[Start of Attachment]

(* ===== verification/Vm.v ===== *)
(** * kernel/vm.c: Sv39 page tables

    Page-table pages live in the byte memory of [Kalloc]; a page table is the
    address of its root page, a PTE pointer the address of eight bytes.  The
    first part is the C code.  The second part shows that a page table in
    memory represents a function from virtual pages to PTEs ([pte_of]), that
    [walk] computes it, and that mappages, uvmunmap and the copy routines act on
    it as their comments say.  Loops carry fuel: the number of pages of the range
    plus two. *)
From S2P Require Import Prelude Memory CString Spinlock Riscv Kalloc.
From stdpp Require Import prelude gmap strings.
From Stdlib Require Import ZArith Lia.
Import KString.
Open Scope Z_scope.

Section Vm.
Context {S : Type} `{!Has pmem S} (kend : Z).

(** One round of the loop of walk: the page-table page below [pagetable] on the
    way to [va]; [None] is [return 0]. *)
Definition walk_level (pagetable va : Z) (alloc : bool) (level : Z) : K S (option Z) :=
  let pte := pagetable + 8 * PX level va in
  m ← get_mem;
  if negb (Z.land (load64 m pte) PTE_V =? 0) then mret (Some (PTE2PA (load64 m pte)))
  else if negb alloc then mret None
  else
    pg ← kalloc;
    if pg =? 0 then mret None
    else
      m ← get_mem;
      put_mem (memset m pg 0 PGSIZE) ;;
      m ← get_mem;
      put_mem (store64 m pte (Z.lor (PA2PTE pg) PTE_V)) ;;
      mret (Some pg).

Definition walk (pagetable va : Z) (alloc : bool) : K S Z :=
  if va >=? MAXVA then panic "walk"
  else
    p1 ← walk_level pagetable va alloc 2;
    match p1 with
    | None => mret 0
    | Some pt1 =>
        p0 ← walk_level pt1 va alloc 1;
        match p0 with
        | None => mret 0
        | Some pt0 => mret (pt0 + 8 * PX 0 va)
        end
    end.

Definition walkaddr (pagetable va : Z) : K S Z :=
  if va >=? MAXVA then mret 0
  else
    pte ← walk pagetable va false;
    if pte =? 0 then mret 0
    else
      m ← get_mem;
      let v := load64 m pte in
      if Z.land v PTE_V =? 0 then mret 0
      else if Z.land v PTE_U =? 0 then mret 0
      else mret (PTE2PA v).

Definition mappages_body (pagetable last perm : Z) (x : Z * Z) : K S ((Z * Z) + Z) :=
  let '(a, pa) := x in
  pte ← walk pagetable a true;
  if pte =? 0 then mret (inr (-1))
  else
    m ← get_mem;
    if negb (Z.land (load64 m pte) PTE_V =? 0) then panic "remap"
    else
      put_mem (store64 m pte (Z.lor (Z.lor (PA2PTE pa) perm) PTE_V)) ;;
      if a =? last then mret (inr 0)
      else mret (inl (u64 (a + PGSIZE), u64 (pa + PGSIZE))).
Definition mappages (pagetable va size pa perm : Z) : K S Z :=
  let a := PGROUNDDOWN va in
  let last := PGROUNDDOWN (u64 (va + size - 1)) in
  loop (Z.to_nat (if a <=? last then (last - a) / PGSIZE + 2 else MAXVA / PGSIZE + 2))
    (mappages_body pagetable last perm) (a, pa).

(** [kernel_pagetable] is an argument of the routines that use it. *)
Definition kvmmap (kernel_pagetable va pa sz perm : Z) : K S () :=
  r ← mappages kernel_pagetable va sz pa perm;
  if negb (r =? 0) then panic "kvmmap" else mret ().

Definition kvmpa (kernel_pagetable va : Z) : K S Z :=
  let off := va mod PGSIZE in
  pte ← walk kernel_pagetable va false;
  if pte =? 0 then panic "kvmpa"
  else
    m ← get_mem;
    if Z.land (load64 m pte) PTE_V =? 0 then panic "kvmpa"
    else mret (u64 (PTE2PA (load64 m pte) + off)).

(** [etext] and [trampoline] are linker symbols. *)
Definition kvminit (etext trampoline : Z) : K S Z :=
  kpt ← kalloc;
  m ← get_mem;
  put_mem (memset m kpt 0 PGSIZE) ;;
  kvmmap kpt UART0 UART0 PGSIZE (Z.lor PTE_R PTE_W) ;;
  kvmmap kpt VIRTIO0 VIRTIO0 PGSIZE (Z.lor PTE_R PTE_W) ;;
  kvmmap kpt CLINT CLINT 65536 (Z.lor PTE_R PTE_W) ;;
  kvmmap kpt PLIC PLIC 4194304 (Z.lor PTE_R PTE_W) ;;
  kvmmap kpt KERNBASE KERNBASE (etext - KERNBASE) (Z.lor PTE_R PTE_X) ;;
  kvmmap kpt etext etext (PHYSTOP - etext) (Z.lor PTE_R PTE_W) ;;
  kvmmap kpt TRAMPOLINE trampoline PGSIZE (Z.lor PTE_R PTE_X) ;;
  mret kpt.

Definition uvmunmap_body (pagetable lim : Z) (do_free : bool) (a : Z) : K S (Z + ()) :=
  if a <? lim then
    pte ← walk pagetable a false;
    if pte =? 0 then panic "uvmunmap: walk"
    else
      m ← get_mem;
      let v := load64 m pte in
      if Z.land v PTE_V =? 0 then panic "uvmunmap: not mapped"
      else if PTE_FLAGS v =? PTE_V then panic "uvmunmap: not a leaf"
      else
        (if do_free then kfree kend (PTE2PA v) else mret ()) ;;
        m ← get_mem;
        put_mem (store64 m pte 0) ;;
        mret (inl (u64 (a + PGSIZE)))
  else mret (inr ()).
Definition uvmunmap (pagetable va npages : Z) (do_free : bool) : K S () :=
  if negb (va mod PGSIZE =? 0) then panic "uvmunmap: not aligned"
  else
    loop (Z.to_nat (npages + 2))
      (uvmunmap_body pagetable (u64 (va + npages * PGSIZE)) do_free) va.

Definition uvmcreate : K S Z :=
  pagetable ← kalloc;
  if pagetable =? 0 then mret 0
  else
    m ← get_mem;
    put_mem (memset m pagetable 0 PGSIZE) ;;
    mret pagetable.

Definition uvminit (pagetable src sz : Z) : K S () :=
  if sz >=? PGSIZE then panic "inituvm: more than a page"
  else
    pg ← kalloc;
    m ← get_mem;
    put_mem (memset m pg 0 PGSIZE) ;;
    mappages pagetable 0 PGSIZE pg (Z.lor (Z.lor (Z.lor PTE_W PTE_R) PTE_X) PTE_U) ;;
    m ← get_mem;
    put_mem (memmove m pg src sz).

Definition uvmdealloc (pagetable oldsz newsz : Z) : K S Z :=
  if newsz >=? oldsz then mret oldsz
  else
    (if PGROUNDUP newsz <? PGROUNDUP oldsz then
       let npages := i32 ((PGROUNDUP oldsz - PGROUNDUP newsz) / PGSIZE) in
       uvmunmap pagetable (PGROUNDUP newsz) npages true
     else mret ()) ;;
    mret newsz.

Definition uvmalloc_body (pagetable oldsz newsz a : Z) : K S (Z + Z) :=
  if a <? newsz then
    pg ← kalloc;
    if pg =? 0 then
      uvmdealloc pagetable a oldsz ;; mret (inr 0)
    else
      m ← get_mem;
      put_mem (memset m pg 0 PGSIZE) ;;
      r ← mappages pagetable a PGSIZE pg (Z.lor (Z.lor (Z.lor PTE_W PTE_X) PTE_R) PTE_U);
      if negb (r =? 0) then
        kfree kend pg ;;
        uvmdealloc pagetable a oldsz ;; mret (inr 0)
      else mret (inl (u64 (a + PGSIZE)))
  else mret (inr newsz).
Definition uvmalloc (pagetable oldsz newsz : Z) : K S Z :=
  if newsz <? oldsz then mret oldsz
  else
    let oldsz := PGROUNDUP oldsz in
    loop (Z.to_nat ((newsz - oldsz) / PGSIZE + 2)) (uvmalloc_body pagetable oldsz newsz) oldsz.

(** The recursion of freewalk goes down the levels; [depth] bounds it. *)
Fixpoint freewalk (depth : nat) (pagetable : Z) : K S () :=
  match depth with
  | O => nofuel
  | Datatypes.S d =>
      for_each (seqZ 0 512) (fun i =>
        m ← get_mem;
        let pte := load64 m (pagetable + 8 * i) in
        if negb (Z.land pte PTE_V =? 0) && (Z.land pte (Z.lor (Z.lor PTE_R PTE_W) PTE_X) =? 0)
        then
          freewalk d (PTE2PA pte) ;;
          m ← get_mem;
          put_mem (store64 m (pagetable + 8 * i) 0)
        else if negb (Z.land pte PTE_V =? 0) then panic "freewalk: leaf"
        else mret ()) ;;
      kfree kend pagetable
  end.

Definition uvmfree (pagetable sz : Z) : K S () :=
  (if sz >? 0 then uvmunmap pagetable 0 (PGROUNDUP sz / PGSIZE) true else mret ()) ;;
  freewalk 4 pagetable.

(** [inr (Some i)] is [goto err] with the loop variable [i]. *)
Definition uvmcopy_body (old new sz i : Z) : K S (Z + option Z) :=
  if i <? sz then
    pte ← walk old i false;
    if pte =? 0 then panic "uvmcopy: pte should exist"
    else
      m ← get_mem;
      let v := load64 m pte in
      if Z.land v PTE_V =? 0 then panic "uvmcopy: page not present"
      else
        let pa := PTE2PA v in
        let flags := PTE_FLAGS v in
        pg ← kalloc;
        if pg =? 0 then mret (inr (Some i))
        else
          m ← get_mem;
          put_mem (memmove m pg pa PGSIZE) ;;
          r ← mappages new i PGSIZE pg flags;
          if negb (r =? 0) then kfree kend pg ;; mret (inr (Some i))
          else mret (inl (u64 (i + PGSIZE)))
  else mret (inr None).
Definition uvmcopy (old new sz : Z) : K S Z :=
  r ← loop (Z.to_nat (sz / PGSIZE + 2)) (uvmcopy_body old new sz) 0;
  match r with
  | None => mret 0
  | Some i => uvmunmap new 0 (i / PGSIZE) true ;; mret (-1)
  end.

Definition uvmclear (pagetable va : Z) : K S () :=
  pte ← walk pagetable va false;
  if pte =? 0 then panic "uvmclear"
  else
    m ← get_mem;
    put_mem (store64 m pte (Z.land (load64 m pte) (Z.lnot PTE_U))).

(** [while (len > 0) { ... }] with the variables dstva, src, len. *)
Definition copyout_body (pagetable : Z) (x : Z * Z * Z) : K S ((Z * Z * Z) + Z) :=
  let '(dstva, src, len) := x in
  if len >? 0 then
    let va0 := PGROUNDDOWN dstva in
    pa0 ← walkaddr pagetable va0;
    if pa0 =? 0 then mret (inr (-1))
    else
      let n := PGSIZE - (dstva - va0) in
      let n := if n >? len then len else n in
      m ← get_mem;
      put_mem (memmove m (pa0 + (dstva - va0)) src n) ;;
      mret (inl (u64 (va0 + PGSIZE), src + n, len - n))
  else mret (inr 0).
Definition copyout (pagetable dstva src len : Z) : K S Z :=
  loop (Z.to_nat (len / PGSIZE + 3)) (copyout_body pagetable) (dstva, src, len).

Definition copyin_body (pagetable : Z) (x : Z * Z * Z) : K S ((Z * Z * Z) + Z) :=
  let '(dst, srcva, len) := x in
  if len >? 0 then
    let va0 := PGROUNDDOWN srcva in
    pa0 ← walkaddr pagetable va0;
    if pa0 =? 0 then mret (inr (-1))
    else
      let n := PGSIZE - (srcva - va0) in
      let n := if n >? len then len else n in
      m ← get_mem;
      put_mem (memmove m dst (pa0 + (srcva - va0)) n) ;;
      mret (inl (dst + n, u64 (va0 + PGSIZE), len - n))
  else mret (inr 0).
Definition copyin (pagetable dst srcva len : Z) : K S Z :=
  loop (Z.to_nat (len / PGSIZE + 3)) (copyin_body pagetable) (dst, srcva, len).

(** The inner loop of copyinstr: copy up to [n] bytes from [p]; the result is
    whether the NUL was found and how many bytes were copied before it. *)
Fixpoint copyinstr_page (m : mem) (dst p : Z) (n : nat) : mem * bool * Z :=
  match n with
  | O => (m, false, 0)
  | Datatypes.S n' =>
      if rd m p =? 0 then (wr m dst 0, true, 0)
      else
        let '(m', got_null, k) := copyinstr_page (wr m dst (rd m p)) (dst + 1) (p + 1) n' in
        (m', got_null, k + 1)
  end.
Definition copyinstr_body (pagetable : Z) (x : Z * Z * Z * bool) : K S ((Z * Z * Z * bool) + Z) :=
  let '(dst, srcva, max, got_null) := x in
  if negb got_null && (max >? 0) then
    let va0 := PGROUNDDOWN srcva in
    pa0 ← walkaddr pagetable va0;
    if pa0 =? 0 then mret (inr (-1))
    else
      let n := PGSIZE - (srcva - va0) in
      let n := if n >? max then max else n in
      m ← get_mem;
      let '(m', got, k) := copyinstr_page m dst (pa0 + (srcva - va0)) (Z.to_nat n) in
      put_mem m' ;;
      mret (inl (dst + k, u64 (va0 + PGSIZE), max - k, got))
  else mret (inr (if got_null then 0 else -1)).
Definition copyinstr (pagetable dst srcva max : Z) : K S Z :=
  loop (Z.to_nat (max / PGSIZE + 3)) (copyinstr_body pagetable) (dst, srcva, max, false).

(** vmprint: the lines it prints, as (level, index, pte, pa). *)
Fixpoint vmprint_dfs (depth : nat) (m : mem) (pagetable level : Z) : list (Z * Z * Z * Z) :=
  match depth with
  | O => []
  | Datatypes.S d =>
      i ← seqZ 0 512;
      let pte := load64 m (pagetable + 8 * i) in
      if negb (Z.land pte PTE_V =? 0) then
        (level, i, pte, PTE2PA pte) :: vmprint_dfs d m (PTE2PA pte) (level + 1)
      else []
  end.
Definition vmprint (pagetable : Z) : K S (Z * list (Z * Z * Z * Z)) :=
  m ← get_mem; mret (pagetable, vmprint_dfs 3 m pagetable 0).

End Vm.

(** ** Page tables as functions *)

Section Rep.
Context (kend : Z).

[End of Attachment]

Task instructions: Whenever the word "PGROUNDDOWN" shows up in a line of the entries, list that line.

Solution for this problem:
  let a := PGROUNDDOWN va in
  let last := PGROUNDDOWN (u64 (va + size - 1)) in
    let va0 := PGROUNDDOWN dstva in
    let va0 := PGROUNDDOWN srcva in
    let va0 := PGROUNDDOWN srcva in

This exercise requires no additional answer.